# AUGMENTATION OF FULL IMAGES

In [24]:
import os
import random
from tensorflow.keras.preprocessing import image
from tensorflow.keras.preprocessing.image import ImageDataGenerator
import shutil
import numpy as np

In [15]:
# Set the paths
original_folder = 'emp_data'
balanced_folder = 'augmentated_emp_data'

In [16]:
# Set the augmentation parameters
rotation_range = 30
width_shift_range = 0.1
height_shift_range = 0.1
shear_range = 0.2
zoom_range = 0.2
horizontal_flip = True
fill_mode = "nearest"

In [17]:
# Set the desired number of samples per class
desired_samples_per_class = 33

In [18]:
# Create the balanced folder
os.makedirs(balanced_folder, exist_ok=True)

In [19]:
# Initialize the image data generator

datagen = ImageDataGenerator(
    rotation_range=rotation_range,
    width_shift_range=width_shift_range,
    height_shift_range=height_shift_range,
    shear_range=shear_range,
    zoom_range=zoom_range,
    horizontal_flip=horizontal_flip,
    fill_mode=fill_mode
)

In [25]:
# Iterate over the subfolders in the original folder
for subfolder_name in os.listdir(original_folder):
    subfolder_path = os.path.join(original_folder, subfolder_name)
    if not os.path.isdir(subfolder_path):
        continue

    # Get the list of image files in the subfolder
    image_files = [file for file in os.listdir(subfolder_path) if file.endswith(".jpg") or file.endswith(".png")]
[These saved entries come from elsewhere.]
(** The transpose primitive: [dst = src^t]. *)
Lemma transpose_at (src dst : buf F) (rows cols idx : Z) :
  0 < rows -> 0 <= cols ->
  transpose_kernel src dst rows cols idx =
  if (0 <=? idx) && (idx <? rows * cols)
  then src (idx mod rows * cols + idx / rows) else dst idx.
Proof.
  intros Hr Hc. unfold transpose_kernel.
  pose proof (Z.div_mod idx rows ltac:(lia)) as Hdm.
  pose proof (Z.mod_pos_bound idx rows Hr) as Hmb.
  set (q := idx / rows) in *. set (m := idx mod rows) in *.
  assert (Hinner : forall r (d0 : buf F) n, 0 <= r < rows -> 0 <= n ->
    for_range 0 n (fun c d1 => upd d1 (c * rows + r) (src (r * cols + c))) d0 idx
    = if (m =? r) && (0 <=? q) && (q <? n) then src (r * cols + q) else d0 idx).
  { intros r d0 n Hrr Hn.
    apply (for_range_ind (fun n (d1 : buf F) =>
      d1 idx = if (m =? r) && (0 <=? q) && (q <? n) then src (r * cols + q) else d0 idx));
      [exact Hn | |].
    - destruct (m =? r); destruct (Z.leb_spec 0 q); destruct (Z.ltb_spec q 0);
        cbn [andb]; try reflexivity; lia.
    - intros c d1 Hcc IH. unfold upd.
      destruct (Z.eqb_spec idx (c * rows + r)) as [He | Hne].
      + assert (Hqm : q = c /\ m = r).
        { assert (Hq : c = q).
          { apply (Z.div_unique idx rows c r); lia. }
          split; [lia|]. subst c. lia. }
        destruct Hqm as [-> ->]. rewrite Z.eqb_refl.
        replace (0 <=? c) with true by (symmetry; apply Z.leb_le; lia).
        replace (c <? c + 1) with true by (symmetry; apply Z.ltb_lt; lia).
        reflexivity.
      + rewrite IH.
        destruct (Z.eqb_spec m r) as [Hm | Hm]; cbn [andb]; [|reflexivity].
        destruct (Z.leb_spec 0 q); cbn [andb]; [|reflexivity].
        destruct (Z.ltb_spec q c); destruct (Z.ltb_spec q (c + 1)); try reflexivity; try lia.
        exfalso. apply Hne. assert (q = c) by lia. subst c. lia. }
  assert (Houter : forall n, 0 <= n <= rows ->
    for_range 0 n (fun r d0 =>
      for_range 0 cols (fun c d1 => upd d1 (c * rows + r) (src (r * cols + c))) d0) dst idx
    = if (m <? n) && (0 <=? q) && (q <? cols) then src (m * cols + q) else dst idx).
  { intros n Hn.
    apply (for_range_ind (fun n (d0 : buf F) =>
      d0 idx = if (m <? n) && (0 <=? q) && (q <? cols) then src (m * cols + q) else dst idx));
      [lia | |].
    - replace (m <? 0) with false by (symmetry; apply Z.ltb_ge; lia). reflexivity.
    - intros r d0 Hrr IH. rewrite Hinner by lia. rewrite IH.
      destruct (Z.eqb_spec m r) as [Hm | Hm].
      + subst r.
        replace (m <? m + 1) with true by (symmetry; apply Z.ltb_lt; lia).
        replace (m <? m) with false by (symmetry; apply Z.ltb_ge; lia).
        cbn [andb]. destruct ((0 <=? q) && (q <? cols)); reflexivity.
      + cbn [andb].
        destruct (Z.ltb_spec m r); destruct (Z.ltb_spec m (r + 1)); try reflexivity; lia. }
  rewrite Houter by lia.
  replace (m <? rows) with true by (symmetry; apply Z.ltb_lt; lia). cbn [andb].
  destruct (Z.leb_spec 0 q); destruct (Z.leb_spec 0 idx); cbn [andb]; try nia;
    destruct (Z.ltb_spec q cols); destruct (Z.ltb_spec idx (rows * cols));
    try reflexivity; nia.
Qed.

End TileOperations.

(* ===================================================================== *)
(** * FlashAttention: the first column tile *)
(* ===================================================================== *)

Section FirstColumnTile.

Import Machine Runtime Blas FlashAttention.
Local Open Scope Z_scope.

Context {F : Type} {FO : FloatOps F}.
Variable p : platform.
Variable l : flashattention_2_layer_t F.

Hypothesis Hn : 0 < num_cores p.
Hypothesis HBr : 0 < B_r l < 2 ^ 32.
Hypothesis Hdiv : (num_cores p | B_r l).
Hypothesis HBc : 0 < B_c l.
Hypothesis Hd : 0 < d l.
Hypothesis HfitS : B_r l * B_c l <= 2 ^ 32.
Hypothesis HfitO : B_r l * d l <= 2 ^ 32.
Hypothesis Hd4 : d l * 4 < 2 ^ 32.

Lemma dot_ext (K : Z) (a a' b b' : Z -> F) :
  (forall k, 0 <= k < K -> a k = a' k) -> (forall k, 0 <= k < K -> b k = b' k) ->
  dot K a b = dot K a' b'.
Proof.
  intros Ha Hb. unfold dot. apply for_range_ext. intros k acc Hk.
  rewrite Ha, Hb by exact Hk. reflexivity.
Qed.

Lemma running_max_ext (n : Z) (s s' : Z -> F) (m0 : F) :
  (forall col, 0 <= col < n -> s col = s' col) ->
  running_max n s m0 = running_max n s' m0.
Proof.
  intros Hs. unfold running_max. apply for_range_ext. intros col m Hcol.
  rewrite Hs by exact Hcol. reflexivity.
Qed.

Lemma exp_sum_ext (n : Z) (s s' : Z -> F) (m : F) :
  (forall col, 0 <= col < n -> s col = s' col) ->
  exp_sum n s m = exp_sum n s' m.
Proof.
  intros Hs. unfold exp_sum. apply for_range_ext. intros col a Hcol.
  rewrite Hs by exact Hcol. reflexivity.
Qed.

Lemma block_elem (w n r c : Z) :
  0 < w -> 0 <= r < n -> 0 <= c < w ->
  ((0 <=? r * w + c) && (r * w + c <? n * w)) = true /\
  (r * w + c) / w = r /\ (r * w + c) mod w = c.
Proof.
  intros Hw Hr Hc.
  pose proof (@in_block w r n c Hw Hr Hc) as Hin.
  destruct (div_mod_row r Hw Hc) as [H1 H2].
  split; [exact Hin|]. split; assumption.
Qed.

(** The scratchpad after column tile 0: the accumulator holds P V and
    [l_i] the row sums of P, with P the exponentials of the scores less
    their running maximum. *)
Lemma first_tile_state (t : tcdm F) (r c : Z) :
  0 <= r < B_r l -> 0 <= c < d l ->
  let t' := inner_iter p l 0 0 t in
  let s := tile_scores l t r in
  let mx := running_max (B_c l) s (m_i t r) in
  O_fa t' (r * d l + c)
  = f_mul (f_of_int 1)
          (dot (B_c l) (fun j => f_exp (f_sub (s j) mx)) (fun j => V l (j * d l + c))) /\
  l_i t' r = exp_sum (B_c l) s mx.
Proof.
  intros Hr Hc t' s mx. subst t'. unfold inner_iter. cbv zeta.
  replace (u32 (0 * B_c l * d l)) with 0 by reflexivity.
  set (Kt := dma_2d sizeof_float (K_fa t) 0 (K l) (0 * sizeof_float)
                    (u32 (d l * sizeof_float)) (u32 (d l * sizeof_float))
                    (u32 (d l * sizeof_float)) (B_c l)).
  set (t1 := set_K_fa t Kt).
  set (Vt := dma_2d sizeof_float (V_fa t1) 0 (V l) (0 * sizeof_float)
                    (u32 (d l * sizeof_float)) (u32 (d l * sizeof_float))
                    (u32 (d l * sizeof_float)) (B_c l)).
  set (t2 := set_V_fa t1 Vt).
  set (St := gemm 0 1 (B_r l) (B_c l) (d l) 1 (Q_fa t2) (d l) (K_fa t2) (d l) 0
                  (S_fa t2) (B_c l)).
  set (t3 := set_S_fa t2 St).
  assert (HK : forall j k, 0 <= j < B_c l -> 0 <= k < d l -> Kt (j * d l + k) = K l (j * d l + k)).
  { intros j k Hj Hk. unfold Kt. rewrite dma_rows by lia.
    destruct (@block_elem (d l) (B_c l) j k Hd Hj Hk) as (Hin & _). rewrite Hin.
    reflexivity. }
  assert (HV : forall j k, 0 <= j < B_c l -> 0 <= k < d l -> Vt (j * d l + k) = V l (j * d l + k)).
  { intros j k Hj Hk. unfold Vt. rewrite dma_rows by lia.
    destruct (@block_elem (d l) (B_c l) j k Hd Hj Hk) as (Hin & _). rewrite Hin.
    reflexivity. }
  assert (HS : forall j, 0 <= j < B_c l -> St (r * B_c l + j) = s j).
  { intros j Hj. unfold St. rewrite gemm_at by lia.
    destruct (@block_elem (B_c l) (B_r l) r j HBc Hr Hj) as (Hin & Hq & Hm).
    rewrite Hin. cbv zeta. rewrite Hq, Hm. cbn [Z.eqb].
    unfold s, tile_scores. f_equal. apply dot_ext.
    - intros k Hk. reflexivity.
    - intros k Hk. change (K_fa t2) with Kt. apply HK; assumption. }
  destruct (@statistics_phase_rows F FO p l 0 t3 Hn HBr Hdiv HBc HfitS Hd HfitO)
    as (Hro & _ & _ & Hl' & HP' & _).
  cbv zeta in Hro, Hl', HP'.
  set (t4 := all_harts p 0 (softmax_rows p l 0) t3) in *.
  assert (Hl : l_i t4 r = new_sum l 0 t3 r).
  { rewrite Hl', (@in_rows (B_r l) r Hr). reflexivity. }
  assert (HP : forall col, 0 <= col < B_c l ->
            P_fa t4 (r * B_c l + col)
            = f_exp (f_sub (S_fa t3 (r * B_c l + col)) (new_max l t3 r))).
  { intros col Hcol. rewrite HP', (@in_block (B_c l) r (B_r l) col HBc Hr Hcol).
    rewrite (@elem_row r (B_c l) (r * B_c l + col)) by lia. reflexivity. }
  assert (Hmx : new_max l t3 r = mx).
  { unfold new_max, mx. change (m_i t3 r) with (m_i t r).
    apply running_max_ext. intros col Hcol. unfold row_scores.
    change (S_fa t3) with St. apply HS, Hcol. }
  assert (Hl4 : l_i t4 r = exp_sum (B_c l) s mx).
  { rewrite Hl. unfold new_sum. cbn [Z.eqb]. rewrite Hmx.
    apply exp_sum_ext. intros col Hcol. unfold row_scores.
    change (S_fa t3) with St. apply HS, Hcol. }
  assert (HP4 : forall j, 0 <= j < B_c l ->
            P_fa t4 (r * B_c l + j) = f_exp (f_sub (s j) mx)).
  { intros j Hj. rewrite (HP j Hj), Hmx. change (S_fa t3) with St.
    rewrite HS by exact Hj. reflexivity. }
  assert (HV4 : V_fa t4 = Vt) by (apply (Hro f_V_fa); reflexivity).
  destruct (@block_elem (d l) (B_r l) r c Hd Hr Hc) as (Hin & Hq & Hm).
  destruct (negb (baseline l =? 0)).
  - cbn [O_fa l_i set_O_fa]. split; [|exact Hl4].
    rewrite gemm_at by lia. rewrite Hin. cbv zeta. rewrite Hq, Hm. cbn [Z.eqb].
    f_equal. apply dot_ext.
    + intros j Hj. apply HP4, Hj.
    + intros j Hj. rewrite HV4. apply HV; assumption.
  - cbn [O_fa l_i set_O_fa set_V_t P_fa V_t]. split; [|exact Hl4].
    rewrite gemm_at by lia. rewrite Hin. cbv zeta. rewrite Hq, Hm. cbn [Z.eqb].
    f_equal. apply dot_ext.
    + intros j Hj. apply HP4, Hj.
    + intros j Hj. rewrite transpose_at by lia.
      destruct (@block_elem (B_c l) (d l) c j HBc Hc Hj) as (Hin' & Hq' & Hm').
      replace (d l * B_c l) with (d l * B_c l) by reflexivity.
      rewrite (Z.mul_comm (B_c l) (d l)), Hin', Hq', Hm', HV4.
      apply HV; assumption.
Qed.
    # Determine the number of samples in the subfolder
    num_samples = len(image_files)

    # Calculate the number of samples to keep and to generate
    samples_to_keep = min(desired_samples_per_class, num_samples)
    samples_to_generate = desired_samples_per_class - samples_to_keep

    # Move randomly selected samples to the balanced folder
    random.shuffle(image_files)
    
    os.makedirs(os.path.join(balanced_folder, subfolder_name), exist_ok=True)

    for i in range(samples_to_keep):
        file = image_files[i]
        source_path = os.path.join(subfolder_path, file)
        target_path = os.path.join(balanced_folder, subfolder_name, file)
        shutil.copy(source_path, target_path)

    # Generate augmented samples for the minority class
    for i in range(samples_to_generate):
        file = random.choice(image_files)
        source_path = os.path.join(subfolder_path, file)
        target_filename = f"augmented_{i}_{file}"
        target_path = os.path.join(balanced_folder, subfolder_name, target_filename)

        img = image.load_img(source_path)
        x = image.img_to_array(img)

        # Reshape the image to match the expected input shape of the data generator
        x = np.expand_dims(x, axis=0)

        # Generate augmented image
        augmented_images = datagen.flow(x, batch_size=1)

        # Convert the augmented image back to PIL format
        augmented_image = image.array_to_img(augmented_images[0][0])

        # Save the augmented image
        augmented_image.save(target_path)

print("Balanced dataset with augmented samples created!")


Balanced dataset with augmented samples created!